To mark the tenth anniversary of 9/11, Dean Reuter and I have edited a compilation of essays examining the law and policy of the war on terror called Confronting Terror: 9/11 and the Future of American National Security.  The book's contributors are a varied bunch and include some of Ricochet's own voices, including Richard Epstein and Victor Davis Hanson. 

Over the next few days leading up to 9/11, I will post excerpts here that are of particular note.  The first is from former Secretary of Homeland Security Michael Chertoff from his essay "War v. Crime: Breaking the Chains of the Old Security Paradigm."

...Globalization has eroded the distinction between the global reach of the nation-state and the reach of the individual or group.

The abilities to travel, communicate, and finance activities on a global basis have generated the first true international networks. These networks, whether ideological or criminal, can and do support a presence around the world in a way previously limited to national governments.

When this global reach is coupled with the destructive leverage created by technological innovation, the danger posed by a sophisticated international network begins to rival that potentially posed by all but the most powerful countries. On September 11, a globalized al-Qaeda was able to project its operatives into the United States and to exploit America’s own aviation technology against itself, resulting in more loss of American civilian life by a foreign enemy than in any other single day in our history. Had al-Qaeda wielded the technological knowhow to create a biological- or cyber-weapon, similar or greater blows might have followed.

The threat distinction between nation-state actors and non-state networks is further  effaced when we consider the number of geographic locations in which terrorist or  criminal groups are able to create literal safe havens in which they set up recruiting centers, training camps, and laboratories to enhance their destructive capabilities. These safe havens thrive in ungoverned space—whether in the frontiers of Pakistan, Somalia, Yemen, or regions within other weak states. From the standpoint of consequence, there is little difference between the terrorist group that is granted safe haven by a nation-state and one that seizes safe haven in a territory which lacks an effective sovereign that can police within its own borders.

In the face of these developments, does the binary distinction between nation-based   security threats and network- or organization-based security threats still make sense?  Their global reach is often identical.  Their destructive effects are often the same. Is it arbitrary, then, to classify some of these threats as war-related and others as crime-related?

...Few would have difficulty in concluding that al-Qaeda and its operatives constitute a network against which all the tools of national power ought to be deployed. But most would think that the Unabomber—a classic lone wolf—or a gang of bank robbers are not reasonable targets for launching a missile. Why?

One obvious difference is that al-Qaeda is a global network, physically rooted in ungoverned spaces in South Asia and the Horn of Africa, while domestic terrorists or violent criminals lack an international dimension. This distinction is important for two reasons: First, the international reach of a network amplifies the threat and raises the risk that the members of the network are fundamentally hostile not just to our citizens but to our existence as a nation. Any attacks by such a network would cause a greater threat to our security than the lone wolf or ordinary criminal could.

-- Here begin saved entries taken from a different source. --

(* ===== verification/CatchUp.v ===== *)
(** Replication to a follower that takes the entries: the retry loop of [replicateTo] backs up
    one index at a time until the logs agree, and then brings the follower to the end of the
    leader's log.

    The follower is a node behind the in-process transport, in the leader's term; of its
    storage it is asked only that it takes the entries that follow an index at which the two
    logs agree.  When it does not the loop never ends ([replicateTo_spins]). *)

From S2P Require Import Prelude Model RaftLog Storage Membership ConfigEntry Node Election.
From S2P Require Import Apply SnapshotOps Replication ReplicationFacts Durability ReadIndex.
From S2P Require Import ReplicationLoop LocalTransport ElectionWins.

Section CatchUp.
Context {S : Type} `{StorageLaws S} (late : NodeID -> NodeID -> bool).
Implicit Types n peer : RaftNode S.
Implicit Types l : LocalTransport S.












End CatchUp.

Second, the international dimension affords an important limiting principle in safeguarding our rights as Americans. Military force is less circumscribed than judicially hedged law enforcement action. By treating an international dimension as a predicate to invoking warfighting  tools, we avoid the possibility that the government might short-circuit existing legal rights to harass domestic political  adversaries or to make it easier to address garden-variety criminal activity.

This leads to a second important factor in considering the range of permissible actions against a terrorist: is that person an American citizen? To be sure, American citizens affiliated with international terror networks—or with enemy nations—can pose as serious a threat as non-citizens. But the limiting principle of guarding against erosion of core domestic liberties should counsel caution in applying the full range of warfighting tools against a United States citizen.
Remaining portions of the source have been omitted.